This is a really easy and tasty recipe that I found on the Minimalist Baker which is a Vegan website with some fantastic recipes.
- 3/4 cup cooked quinoa
- 1/2 large red onion, finely diced (~3/4 cup)
- 1 cup finely chopped mushrooms (shitake, baby bella, or white button)
- pinch each salt & pepper
- 1 15- ounce can black beans, well rinsed and drained
- 1 cup finely grated raw beet
- 1 tsp cumin
- 1/2 tsp chili powder (or sub extra cumin)
- 1/4 tsp smoked paprika
- ~1/2 cup raw walnuts, crushed or ground into a loose meal
- Heat a large skillet over medium-low heat and add some nonstick spray or a bit of olive oil. Once hot add the onion and sauté, seasoning with a pinch each salt and pepper.
- When the onions are soft – about 5 minutes – turn up the heat to medium and add the mushrooms. Season with another pinch of salt and pepper and cook until the mushrooms and onions are slightly browned and fragrant – about 3 minutes.
- Remove from heat and add black beans and mash. You’re looking for a rough mash, so you can leave a bit of texture if you want.
- Transfer the mixture to a mixing bowl and add the quinoa, beets, spices and stir. For even more flavor, add a shake of vegan worcestershire or A-1 sauce (optional).
- Lastly, add the walnut meal a little at a time until the mixture is able enough to form into patties. Set in the fridge to chill while your oven preheats to 375 degrees F (190 C) (skip this step if cooking on the stovetop or grill – see notes).
- Coat a baking sheet with nonstick spray or olive oil. Form mixture into roughly 8-9 patties.
- Arrange burgers on a baking sheet and brush or spray the tops with olive oil. Bake at 375 F (190 C) for a total of 30-45 minutes, gently flipping at the halfway mark. Cook longer to dry them out even more and achieve more crisp, but it’s not necessary.
- Serve on small buns or atop mixed greens with desired toppings. See notes for freezing instructions.
*For a quicker cook time, form into slightly thinner patties and brown in a skillet over medium heat lightly coated with olive, canola or coconut oil. Cook until brown on both sides – 3-4 minutes each. NOTE: This method doesn’t get them as well done in the middle, but the crust is more pronounced.

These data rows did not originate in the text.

(* ===== verification/Gate.v ===== *)
(** * The context-inclusion gate

    Models [gbrg/governance/gate.py] beyond the [Decision] record of the ledger
    file: the numeric validation, the content proposal, the authority call and
    the sealed, persisted MEET of the two.

    The agent-registry surface [tools/authorize.py] is another repository's
    program: a run of it is a parameter, a function from the command line to an
    outcome.  Its standard output is blank, a JSON text (by its value) or a text
    [json.loads] refuses. *)

From Stdlib Require Import Ascii SpecFloat.
From S2P Require Import Prelude PyVal Json PyText Sha256 Ledger.
Local Open Scope string_scope.

Definition AGENT_REF : string := "agent-registry://gbrg/scorer".
Definition INCLUSION_ACTION : string := "memory".
Definition EXIT_ALLOW : Z := 0.
Definition EXIT_DENY : Z := 1.
Definition EXIT_REVIEW : Z := 3.
Definition INCLUDE : string := "INCLUDE".
Definition EXCLUDE : string := "EXCLUDE".
Definition V_INCLUDE : string := "INCLUDE".
Definition V_EXCLUDE : string := "EXCLUDE".
Definition BLAST_INCLUDE_FLOOR : spec_float := F64.of_dec 2 1.
Definition BLAST_HIGH_RISK : spec_float := F64.of_dec 6 1.

Record Proposal := mkProposal {
  p_verdict : string;
  p_priority : string;
  p_reason : string
}.

Inductive stdout := NoOutput | JsonOutput (v : pyval) | BadOutput.

Inductive proc :=
| ProcError (msg : string)
| ProcDone (returncode : Z) (out : stdout) (stderr : string).

(** [v in {"a", "b", ...}]: an unhashable value raises. *)
Definition in_set (v : pyval) (l : list string) : res bool :=
  if hashable v then Ok (existsb (eq_str v) l) else Raise TypeError.

#[local] Arguments F64.of_Z : simpl never.
#[local] Arguments F64.ltb : simpl never.
#[local] Arguments F64.leb : simpl never.
#[local] Arguments F64.is_finite : simpl never.

Section gate.
Context `{FloatRepr}.

(** ** Validation: [None] accepts *)

Definition _validate_blast_radius (value : pyval) : res (option string) :=
  let non_numeric := Ok (Some ("blast_radius is non-numeric (" +:+ py_repr value +:+ ")")) in
  let check v :=
    if negb (F64.is_finite v) then
      Ok (Some ("blast_radius is not finite (" +:+ py_repr value +:+ ")"))
    else if F64.ltb v F64.zero || F64.ltb (F64.of_Z 1) v then
      Ok (Some ("blast_radius out of range [0,1] (" +:+ repr_float v +:+ ")"))
    else Ok None in
  match value with
  | PInt z => v ← float_of_int z; check v
  | PFloat v => check v
  | _ => non_numeric
  end.

Definition _validate_dependents_count (value : pyval) : option string :=
  match value with
  | PNone => None
  | PInt z =>
    if (z <? 0)%Z then Some ("dependents_count is negative (" +:+ py_repr value +:+ ")") else None
  | _ => Some ("dependents_count is not a non-negative int (" +:+ py_repr value +:+ ")")
  end.

(** ** The content proposal *)

(** [float(blast_raw or 0.0)], after validation. *)
Definition blast_of (blast_raw : pyval) : res spec_float :=
  match py_or blast_raw (PFloat F64.zero) with
  | PInt z => float_of_int z
  | PFloat v => Ok v
  | _ => Raise TypeError
  end.

Definition decide_inclusion (proof_artifact : pyval) : res Proposal :=
  claim0 ← py_get proof_artifact "claim" (PDict []);
  let claim := py_or claim0 (PDict []) in
  level ← py_get claim "epistemicLevel" (PStr "");
  status ← py_get proof_artifact "status" (PStr "");
  tested0 ← py_get proof_artifact "test_coverage_reach" (PBool false);
  let tested := truthy tested0 in
  generated0 ← py_get proof_artifact "generated" (PBool false);
  let generated := truthy generated0 in
  dead ← (if eq_str level "rejected" then Ok true else in_set status ["FAILED"; "BLOCKED"]);
  if (dead : bool) then
    Ok (mkProposal EXCLUDE "n/a"
      ("rejected/dead cell (epistemicLevel=" +:+ py_repr level +:+ ", status=" +:+ py_repr status
       +:+ ") — no warrant to review"))
  else
  blast_raw ← py_get proof_artifact "blast_radius" (PFloat F64.zero);
  bad_blast ← _validate_blast_radius blast_raw;
  dependents ← py_get proof_artifact "dependents_count" PNone;
  match (match bad_blast with Some r => Some r | None => _validate_dependents_count dependents end) with
  | Some unverifiable =>
    Ok (mkProposal INCLUDE "high"
      ("unverifiable artifact → included for review (" +:+ unverifiable +:+ ")"))
  | None =>
    blast ← blast_of blast_raw;
    weak_evidence ← (if tested then in_set level ["speculative"; "synthetic"; "empirical"] else Ok true);
    if F64.leb BLAST_HIGH_RISK blast && (weak_evidence : bool) then
      Ok (mkProposal INCLUDE "high"
        ("high blast_radius=" +:+ fmt3 blast +:+ " with weak evidence (test_coverage_reach="
         +:+ py_str (PBool tested) +:+ ", epistemicLevel=" +:+ py_repr level +:+ ") — must be reviewed"))
    else if F64.leb BLAST_INCLUDE_FLOOR blast then
      Ok (mkProposal INCLUDE (if generated then "deprioritized" else "normal")
        ("blast_radius=" +:+ fmt3 blast +:+ " at/above inclusion floor " +:+ repr_float BLAST_INCLUDE_FLOOR
         +:+ (if generated then " (generated/codegen — deprioritized)" else "")))
    else
      Ok (mkProposal EXCLUDE "n/a"
        ("low blast_radius=" +:+ fmt3 blast +:+ " below inclusion floor " +:+ repr_float BLAST_INCLUDE_FLOOR
         +:+ " — not review-worthy"))
  end.

(** ** What the content decision promises *)

(** The content half of the MEET. *)
Definition content_includes (a : pyval) : Prop :=
  exists p, decide_inclusion a = Ok p /\ p_verdict p = INCLUDE.

(** The epistemic level and status a cell declares. *)
Definition dead_cell (a : dict) : Prop :=
  (exists c, assoc "claim" a = Some (PDict c) /\ assoc "epistemicLevel" c = Some (PStr "rejected")) \/
  assoc "status" a = Some (PStr "FAILED") \/ assoc "status" a = Some (PStr "BLOCKED").

(** The blast radius of a cell that can be scored: a number in [0, 1] with a
    dependents count that is absent or not negative. *)
Definition scored (a : dict) (blast : spec_float) : Prop :=
  (match default (PFloat F64.zero) (assoc "blast_radius" a) with
   | PInt z => F64.of_Z z = blast
   | PFloat f => f = blast
   | _ => False
   end) /\
  F64.is_finite blast = true /\ F64.ltb blast F64.zero = false /\ F64.ltb (F64.of_Z 1) blast = false /\
  match default PNone (assoc "dependents_count" a) with
  | PNone => True | PInt z => (0 <= z)%Z | _ => False
  end.

Lemma decide_verdict_cases a p :
  decide_inclusion a = Ok p -> p_verdict p = INCLUDE \/ p_verdict p = EXCLUDE.
Proof.
  unfold decide_inclusion. intros E.
  repeat (apply bind_Ok_inv in E as (? & _ & E)).
  match type of E with (if ?b then _ else _) = _ => destruct b end; [injection E as <-; auto|].
  do 3 apply bind_Ok_inv in E as (? & _ & E).
  match type of E with (match ?b with _ => _ end) = _ => destruct b end; [injection E as <-; auto|].
  do 2 apply bind_Ok_inv in E as (? & _ & E).
  repeat match type of E with (if ?b then _ else _) = _ => destruct b end; injection E as <-; auto.
Qed.

Lemma hashable_in_set v l : hashable v = true -> in_set v l = Ok (existsb (eq_str v) l).
Proof. unfold in_set. by intros ->. Qed.

Lemma in_set_Ok v l b : in_set v l = Ok b -> b = existsb (eq_str v) l.
Proof. unfold in_set. destruct (hashable v); naive_solver. Qed.

(** The dead test of [decide_inclusion], on the values it looks at. *)
Lemma dead_cell_spec a claim level (dead : bool) :
  claim = py_or (default (PDict []) (assoc "claim" a)) (PDict []) ->
  py_get claim "epistemicLevel" (PStr "") = Ok level ->
  (if eq_str level "rejected" then Ok true
   else in_set (default (PStr "") (assoc "status" a)) ["FAILED"; "BLOCKED"]) = Ok dead ->
  dead = true <-> dead_cell a.
Proof.
  intros Ec El Ed. unfold dead_cell.
  assert (Hl : eq_str level "rejected" = true <->
    exists c, assoc "claim" a = Some (PDict c) /\ assoc "epistemicLevel" c = Some (PStr "rejected")).
  { rewrite eq_str_true. unfold py_or in Ec. split.
    - intros ->. destruct (assoc "claim" a) as [w|]; simpl in *; [|subst; discriminate El].
      destruct (truthy w); subst; [|discriminate El].
      destruct w as [| | | | | |c]; try discriminate El. exists c. split; [done|].
      simpl in El. destruct (assoc "epistemicLevel" c); simpl in El; naive_solver.
    - intros (c & Hc & Hl). rewrite Hc in Ec. simpl in Ec.
      destruct c as [|kv c]; [discriminate Hl|]. subst claim. unfold py_get in El. rewrite Hl in El.
      by simplify_eq/=. }
  rewrite <- Hl. destruct (eq_str level "rejected") eqn:E; [simplify_eq; naive_solver|].
  apply in_set_Ok in Ed as ->. cbn [existsb]. rewrite !orb_true_iff, !eq_str_true.
  destruct (assoc "status" a) as [w|]; simpl; naive_solver.
Qed.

* FREEZING: If you don’t want to cook the whole batch at once, form into 10 patties, par-bake them at 375 degrees F (190 C) for 15-20 minutes. Then cool and stack between layers of parchment paper and cover. Freeze for up to a few weeks. To cook, place on baking sheet still frozen and bake at 375 degrees F (190 C) until desired texture/color is reached – roughly 25-35 minutes.